O presidente da Câmara disse também que, durante a pandemia de coronavírus, o governo agiu com "negacionismo" científico e mencionou que o ministro da Economia, Paulo Guedes, "ficou um mês no Rio de Janeiro".

"Garantimos o país funcionando porque o negacionismo do governo e a depressão do ministro da Economia fizeram com que o Parlamento assumisse esse papel", disse Maia, no discurso.

Agenda de costumes divide o Brasil

Maia disse que a chamada "agenda de costumes divide o Brasil". São projetos ligados a questões de direitos de mulheres e homossexuais, além de temas que dividem opiniões como aborto, religião e saúde pública.

O presidente da Câmara ainda afirmou que "foi muito importante" o governo entrar em obstrução para impedir a votação da Medida Provisória 1.000 enviada pelo próprio governo, que define o valor do auxílio emergencial em R$ 300. O motivo é que, em acordo com Maia, o relator e a oposição incluiriam o 13º do Bolsa Família na proposta, enquanto o PT anunciava que faria destaque para aumentar o auxílio para R$ 600.

"Isso está registrado no plenário. Nós estamos dispostos a trabalhar no mês de janeiro para que oito, dez milhões de brasileiros possam ser incluídos no Bolsa Família de forma a respeitar o orçamento primário", afirmou.

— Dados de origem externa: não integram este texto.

(** * Housekeeper self-check runner: a shallow embedding

    Model of [scripts/run_housekeeper_self_check.py].  The script parses its
    command line, polls [GET {base}/housekeeper/health] a bounded number of
    times, then issues one [GET {base}/housekeeper/self-check] and turns the
    answer into printed output and a process exit status.

    The embedding keeps the shape of the script:
    - Python objects decoded by [json.loads] are the inductive [value];
    - statements run in the monad [Py], which threads the chronological
      trace of observable events (calls to [urlopen], [time.sleep], texts
      written on either stream) and ends normally, by [SystemExit], or by a
      raised exception;
    - the service is an oracle answering the n-th call to [urlopen];
    - what the Python runtime does ([json.loads] and the exceptions it
      raises, [json.dumps], [repr], the encoding of standard output, the
      argument check of [time.sleep], the address check of
      [urllib.request.Request]) enters through the interface [PyLib]. *)

From Stdlib Require Import ZArith QArith String Ascii List Bool Lia.
From Stdlib Require Import Floats.SpecFloat DecimalString DecimalZ DecimalPos.
Import ListNotations.

Set Warnings "-register-all".

Local Open Scope string_scope.
Local Open Scope Z_scope.

(** ** Python values *)

(** What [json.loads] can produce.  A [dict] keeps its entries in insertion
    order, which is the order [json.dumps] prints them in. *)
Inductive value : Type :=
| PyNone
| PyBool (b : bool)
| PyInt (n : Z)
| PyFloat (x : spec_float)
| PyStr (s : string)
| PyList (items : list value)
| PyDict (entries : list (string * value)).

Definition dict : Type := list (string * value).

Fixpoint lookup (d : dict) (key : string) : option value :=
  match d with
  | [] => None
  | (k, v) :: rest => if String.eqb k key then Some v else lookup rest key
  end.

(** [d.get(key)]: the default of [dict.get] is [None]. *)
Definition dict_get (d : dict) (key : string) : value :=
  match lookup d key with
  | Some v => v
  | None => PyNone
  end.

(** [x is True] *)
Definition is_True (v : value) : bool :=
  match v with
  | PyBool true => true
  | _ => false
  end.

(** [bool(x)], the truth value tested by [and], [or] and [if]. *)
Definition truthy (v : value) : bool :=
  match v with
  | PyNone => false
  | PyBool b => b
  | PyInt n => negb (n =? 0)
  | PyFloat (S754_zero _) => false
  | PyFloat _ => true
  | PyStr EmptyString => false
  | PyStr _ => true
  | PyList [] => false
  | PyList _ => true
  | PyDict [] => false
  | PyDict _ => true
  end.
(** [compare_attr_rules] once both documents are normalised. [attr_miss]
    and [attr_add] are assigned only when the key lists differ. *)
Definition compare_attr_rule_dicts (attr_rules_list_base
  attr_rules_list_test : list (text * pyval)) : result diff :=
  if dict_eqb attr_rules_list_base attr_rules_list_test then Ok no_diff
  else
    base_keys <- sort_by (fun k => Ok (of_text k))
                   (keys attr_rules_list_base) ;;
    test_keys <- sort_by (fun k => Ok (of_text k))
                   (keys attr_rules_list_test) ;;
    let '(attr_miss, attr_add) :=
      if negb (py_eqb (PList (map of_text base_keys))
                 (PList (map of_text test_keys)))
      then (Some (map of_text
                    (set_difference rt text_eqb base_keys test_keys)),
            Some (map of_text
                    (set_difference rt text_eqb test_keys base_keys)))
      else (None, None) in
    let attr_diff_items :=
      filter (fun i => existsb (text_eqb i) test_keys) base_keys in
    '(attr_diff, _) <-
      foldM (attr_key_step attr_rules_list_base attr_rules_list_test)
        attr_diff_items ([], None) ;;
    attr_miss <- local "attr_miss" attr_miss ;;
    attr_add <- local "attr_add" attr_add ;;
    Ok (attr_miss, attr_diff, attr_add).

Definition compare_attr_rules (tree_base tree_test : element)
  (ds_type : list string) : result diff :=
  attr_rules_list_base <- get_attr_rules_properties tree_base ds_type ;;
  attr_rules_list_test <- get_attr_rules_properties tree_test ds_type ;;
  compare_attr_rule_dicts attr_rules_list_base attr_rules_list_test.
End AttributeRules.

(* ================================================================== *)
(** ** The workbook *)

(** What the script uses of an openpyxl worksheet: cell values, the bold
    header, merged ranges and the cells aligned to the centre. *)
Record worksheet : Type := {
  ws_title : string;
  ws_cells : list (nat * nat * pyval);
  ws_bold : list (nat * nat);
  ws_merged : list (nat * nat * nat * nat);
  ws_centered : list (nat * nat)
}.

Definition workbook : Type := list worksheet.

(** [ws.cell(row, column).value] *)
Fixpoint cell_value (row col : nat) (cells : list (nat * nat * pyval))
  : pyval :=
  match cells with
  | [] => PNone
  | (r, c, v) :: cells' =>
      if Nat.eqb r row && Nat.eqb c col then v else cell_value row col cells'
  end.

Definition illegal_character (c : ascii) : bool :=
  let n := nat_of_ascii c in
  ((n <=? 8) || ((11 <=? n) && (n <=? 12)) || ((14 <=? n) && (n <=? 31)))%nat.

Fixpoint has_illegal (s : string) : bool :=
  match s with
  | EmptyString => false
  | String c s' => illegal_character c || has_illegal s'
  end.

(** The longest string a cell holds: 32767 characters. *)
Definition cell_limit : nat := 32 * 1024 - 1.

(** openpyxl binds [None] and strings (cut at 32767 characters, refused
    when they hold a control character); lists, tuples and dicts cannot be
    converted. *)
Definition bind_value (v : pyval) : result pyval :=
  match v with
  | PNone => Ok PNone
  | PStr s =>
      let s' := substring 0 cell_limit s in
      if has_illegal s' then Raise IllegalCharacterError else Ok (PStr s')
  | _ => Raise ValueError
  end.

(** [ws.cell(row, column).value = v] *)
Definition set_cell (row col : nat) (v : pyval) (ws : worksheet)
  : result worksheet :=
  v' <- bind_value v ;;
  Ok {| ws_title := ws_title ws;
        ws_cells := (row, col, v')
                      :: filter (fun x => match x with
                                          | (r, c, _) =>
                                              negb (Nat.eqb r row
                                                    && Nat.eqb c col)
                                          end) (ws_cells ws);
        ws_bold := ws_bold ws;
        ws_merged := ws_merged ws;
        ws_centered := ws_centered ws |}.

(** [ws = wb.create_sheet(sheet_name)] and the header row; [names] are
    the titles of the sheets the workbook has. *)
Definition new_sheet (rt : runtime) (names : list string)
  (sheet_name item_type : string) : result worksheet :=
  title <- sheet_title rt names sheet_name ;;
  let ws := {| ws_title := title; ws_cells := [];
               ws_bold := [(1, 1); (1, 2); (1, 3); (1, 4)];
               ws_merged := []; ws_centered := [] |} in
  ws <- set_cell 1 1 (PStr (item_type +++ " Name")) ws ;;
  ws <- set_cell 1 2 (PStr "Difference") ws ;;
  ws <- set_cell 1 3 (PStr "Base") ws ;;
  set_cell 1 4 (PStr "Test") ws.

(** A row of a missing ([value_col = 3]) or additional ([value_col = 4])
    entity. *)
Definition entity_row (item_type dict_key label : string) (value_col : nat)
  (acc : worksheet * nat) (item : pyval) : result (worksheet * nat) :=
  let '(ws, row) := acc in
  v <- (if truthy (PStr dict_key) then getitem item (Some dict_key)
        else Ok item) ;;
  ws <- set_cell row 1 v ws ;;
  ws <- set_cell row 2 (PStr (label +++ " " +++ item_type)) ws ;;
  ws <- set_cell row value_col (cell_value row 1 (ws_cells ws)) ws ;;
  Ok (ws, row + 1).

Definition mismatch_rows (acc : worksheet * nat) (kv : text * pyval)
  : result (worksheet * nat) :=
  let '(ws, row) := acc in
  let '(key, val_list) := kv in
  ws <- set_cell row 1 (of_text key) ws ;;
  let start_row := row in
  vals <- py_iter val_list ;;
  '(ws, row) <-
    foldM (fun acc val =>
             let '(ws, row) := acc in
             its <- py_iter val ;;
             '(ws, _) <-
               foldM (fun acc item =>
                        let '(ws, col) := acc in
                        ws <- set_cell row col item ws ;;
                        Ok (ws, col + 1))
                 its (ws, 2) ;;
             Ok (ws, row + 1))
      vals (ws, row) ;;
  if (start_row + 1 <? row)%nat then
    Ok ({| ws_title := ws_title ws;
           ws_cells := ws_cells ws;
           ws_bold := ws_bold ws;
           ws_merged := ws_merged ws ++ [(start_row, 1, row - 1, 1)];
           ws_centered := ws_centered ws ++ [(start_row, 1)] |}, row)
  else Ok (ws, row).

(** [write_results_to_xls]: the sheet is created first, so it is part of
    the workbook from then on. *)
Definition write_results_to_xls (rt : runtime) (wb : workbook)
  (sheet_name item_type dict_key : string) (d : diff) : result workbook :=
  let '(miss_list, diff_dict, adds_list) := d in
  ws <- new_sheet rt (map ws_title wb) sheet_name item_type ;;
  acc <- foldM (entity_row item_type dict_key "Missing" 3) miss_list
           (ws, 2) ;;
  acc <- foldM mismatch_rows diff_dict acc ;;
  '(ws, _) <- foldM (entity_row item_type dict_key "Additional" 4)
                adds_list acc ;;
  Ok (wb ++ [ws]).

(* ================================================================== *)
(** ** The script *)

(** [if miss or diff or add] *)
Definition has_diff (d : diff) : bool :=
  let '(miss, dif, add) := d in
  truthy (PList miss) || truthy (PDict dif) || truthy (PList add).

(** Configuration constant of the module. *)
Definition IGNORE_LEN_NON_TEXT_FIELDS : bool := true.

Definition ignore_dict_init : list (text * bool) :=
  [(Some "Feature Class/Table Alias", false); (Some "Field Alias", false);
   (Some "Has M", false); (Some "Has Z", false); (Some "Domains", false);
   (Some "Topology", false)].

(** The value-table parameter: the options named in [ignore_str] are set,
    the unknown ones are reported with [arcpy.AddWarning]. *)
Definition read_ignore_str (ignore_str : string)
  : list (text * bool) * list string :=
  if truthy (PStr ignore_str) then
    fold_left
      (fun acc i =>
         let '(ignore_dict, warnings) := acc in
         let i := remove_char squote i in
         if mem_key (Some i) ignore_dict
         then (assign (Some i) true ignore_dict, warnings)
         else (ignore_dict, warnings ++ [i +++ " Ignore Property unknown"]))
      (split_char ";" ignore_str) (ignore_dict_init, [])
  else (ignore_dict_init, []).

Definition option_of (k : string) (d : list (text * bool)) : result bool :=
  match lookup (Some k) d with
  | Some b => Ok b
  | None => Raise KeyError
  end.

(** The module's variables when the script ends. The results of the
    skippable categories are bound only when the category is compared;
    [saved] is the workbook given to [wb.save(out_xls)], if any. *)
Record globals : Type := {
  warnings : list string;
  fds_result : diff;
  fc_result : diff;
  tbl_result : diff;
  rc_result : diff;
  domain_result : option diff;
  topo_result : option diff;
  attr_result : diff;
  wb : workbook;
  save_wb : bool;
  saved : option workbook
}.

Section Script.
Variable rt : runtime.

(** [if miss or diff or add: save_wb = True; write_results_to_xls(...)] *)
Definition report (acc : workbook * bool)
  (sheet_name item_type dict_key : string) (d : diff)
  : result (workbook * bool) :=
  let '(wb, save_wb) := acc in
  if has_diff d then
    wb' <- write_results_to_xls rt wb sheet_name item_type dict_key d ;;
    Ok (wb', true)
  else Ok acc.

(** The module body, from the parameters to the end. [tree_base] and
    [tree_test] are the documents [etree.parse] returned. *)
Definition main (tree_base tree_test : element) (ignore_str : string)
  : result globals :=
  let '(ignore_dict, warnings) := read_ignore_str ignore_str in
  ignore_ds_alias <- option_of "Feature Class/Table Alias" ignore_dict ;;
  ignore_fld_alias <- option_of "Field Alias" ignore_dict ;;
  ignore_hasm <- option_of "Has M" ignore_dict ;;
  ignore_hasz <- option_of "Has Z" ignore_dict ;;
  ignore_domains <- option_of "Domains" ignore_dict ;;
  ignore_topology <- option_of "Topology" ignore_dict ;;
  let acc : workbook * bool := ([], false) in
  fds <- compare_fds "Feature Dataset" tree_base tree_test
           "esri:DEFeatureDataset" ;;
  acc <- report acc "Feature Datasets" "Feature Dataset" "Name" fds ;;
  fc <- compare_datasets IGNORE_LEN_NON_TEXT_FIELDS tree_base tree_test
          "esri:DEFeatureClass" "Feature Class"
          ignore_ds_alias ignore_fld_alias ignore_hasm ignore_hasz ;;
  acc <- report acc "Feature Classes" "Feature Class" "Name" fc ;;
  (* the seventh positional argument is [ignore_hasm]; [ignore_hasz]
     keeps its default [True] *)
  tbl <- compare_datasets IGNORE_LEN_NON_TEXT_FIELDS tree_base tree_test
           "esri:DETable" "Table"
           ignore_ds_alias ignore_fld_alias ignore_domains true ;;
  acc <- report acc "Tables" "Table" "Name" tbl ;;
  rc <- compare_relationship_classes "Relationship Class" tree_base
          tree_test "esri:DERelationshipClass" ;;
  acc <- report acc "Relationship Classes" "Relationship Class" "Name" rc ;;
  '(dom, acc) <-
    (if negb ignore_domains then
       d <- compare_domains rt tree_base tree_test ;;
       acc <- report acc "Domains" "Domain" "DomainName" d ;;
       Ok (Some d, acc)
     else Ok (None, acc)) ;;
  '(topo, acc) <-
    (if negb ignore_topology then
       d <- compare_topo rt "Topology" tree_base tree_test
              "esri:DETopology" ;;
       acc <- report acc "Topologies" "Topology" "Name" d ;;
       Ok (Some d, acc)
     else Ok (None, acc)) ;;
  attr <- compare_attr_rules rt tree_base tree_test
            ["esri:DEFeatureClass"; "esri:DETable"] ;;
  acc <- report acc "Attribute Rules" "Attribute Rule" "" attr ;;
  let '(wb, save_wb) := acc in
  Ok {| warnings := warnings;
        fds_result := fds; fc_result := fc; tbl_result := tbl;
        rc_result := rc; domain_result := dom; topo_result := topo;
        attr_result := attr;
        wb := wb; save_wb := save_wb;
        saved := if save_wb then Some wb else None |}.
End Script.

(* ================================================================== *)
(** * Properties *)

(** ** Reasoning in the error monad *)

Lemma bind_ok {A B} (m : result A) (k : A -> result B) (b : B) :
  bind m k = Ok b -> exists a, m = Ok a /\ k a = Ok b.
Proof. destruct m as [a|e]; simpl; intros H; [eauto | discriminate]. Qed.

Lemma bind_raise {A B} (m : result A) (k : A -> result B) (e : exn) :
  m = Raise e -> bind m k = Raise e.
Proof. intros ->. reflexivity. Qed.

Lemma foldM_app {A S} (body : S -> A -> result S) (l1 l2 : list A) (s : S) :
  foldM body (l1 ++ l2) s = (s' <- foldM body l1 s ;; foldM body l2 s').
Proof.
  revert s. induction l1 as [|x l1 IH]; intros s; simpl; [reflexivity|].
  destruct (body s x) as [s'|e]; simpl; [apply IH | reflexivity].
Qed.

(** Takes an equation [bind m k = Ok b] apart. *)
Ltac inv_bind H :=
  let a := fresh "a" in
  let Ha := fresh "Ha" in
  apply bind_ok in H; destruct H as (a & Ha & H).

Tactic Notation "unbind" hyp(H) "as" ident(a) ident(Ha) :=
  apply bind_ok in H; destruct H as (a & Ha & H).

(** A loop invariant for [foldM]. *)
Lemma foldM_invariant {A S} (I : S -> Prop) (body : S -> A -> result S)
  (l : list A) :
  (forall s x s', In x l -> I s -> body s x = Ok s' -> I s') ->
  forall s s', I s -> foldM body l s = Ok s' -> I s'.
Proof.
  induction l as [|x l IH]; simpl; intros Hb s s' Hs H.
  - now injection H as <-.
  - inv_bind H. eapply IH; [ | | exact H].
    + intros; eapply Hb; eauto.
    + eapply Hb; eauto.
Qed.

(* ================================================================== *)
(** ** Well-formed values and reflexivity of [==] *)

(** Induction on values, with the hypothesis for every element of a list,
    tuple or dict. *)
Section PyvalInduction.
Variable P : pyval -> Prop.
Hypothesis HNone : P PNone.
Hypothesis HStr : forall s, P (PStr s).
Hypothesis HList : forall l, Forall P l -> P (PList l).
Hypothesis HTuple : forall l, Forall P l -> P (PTuple l).
Hypothesis HDict :
  forall d, Forall (fun kv => P (snd kv)) d -> P (PDict d).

Governo pede para não votar 13º do Bolsa Família

Pouco depois do meio-dia, o líder do governo na Câmara, Ricardo Barros (PP-PR), afirmou que, "na verdade", foi pedido para o Bolsa Família não ser votado. No primeiro semestre, quando o tema estava no Senado, o relator Randolfe Rodrigues (Rede-AP) colocou emenda para estender o 13º salário ao benefício e também ao Benefício da Prestação Continuada (BPC). Barros disse que "não há necessidade de ser apreciada [votada]" a Medida Provisória 1.000 - que incluiria emenda para o 13º e aumento do auxílio emergencial.

A seguir, Maia saiu da cadeira de presidente e se dirigiu à tribuna, de onde discursam os demais deputados. Ele disse que faltou "coragem" a Jair Bolsonaro para discutir o 13º salário do Bolsa Família.

Falta coragem a Bolsonaro para debater 13º, diz Maia

"Quando você disputa uma eleição para ser presidente do Brasil, você assume a responsabilidade de dar o norte do nosso país", protestou Maia. "Infelizmente, não é o que tem acontecido nos últimos quase dois anos. E digo mais: se o presidente da república tivesse tido coragem, podíamos estar discutindo o 13º do Bolsa Família aqui hoje, podíamos estar discutindo a expansão do auxílio emergencial aqui hoje."

Maia disse que a responsabilidade é do presidente Bolsonaro. "Se hoje o governo não consegue promover uma melhora no Bolsa Família para esses milhões de brasileiros que ficarão sem nada a partir de 1º de janeiro, a responsabilidade é exclusiva dele [Bolsonaro], que tem um governo que é liberal na economia mas não tem coragem de implementar essa política dentro do governo e principalmente dentro do Parlamento."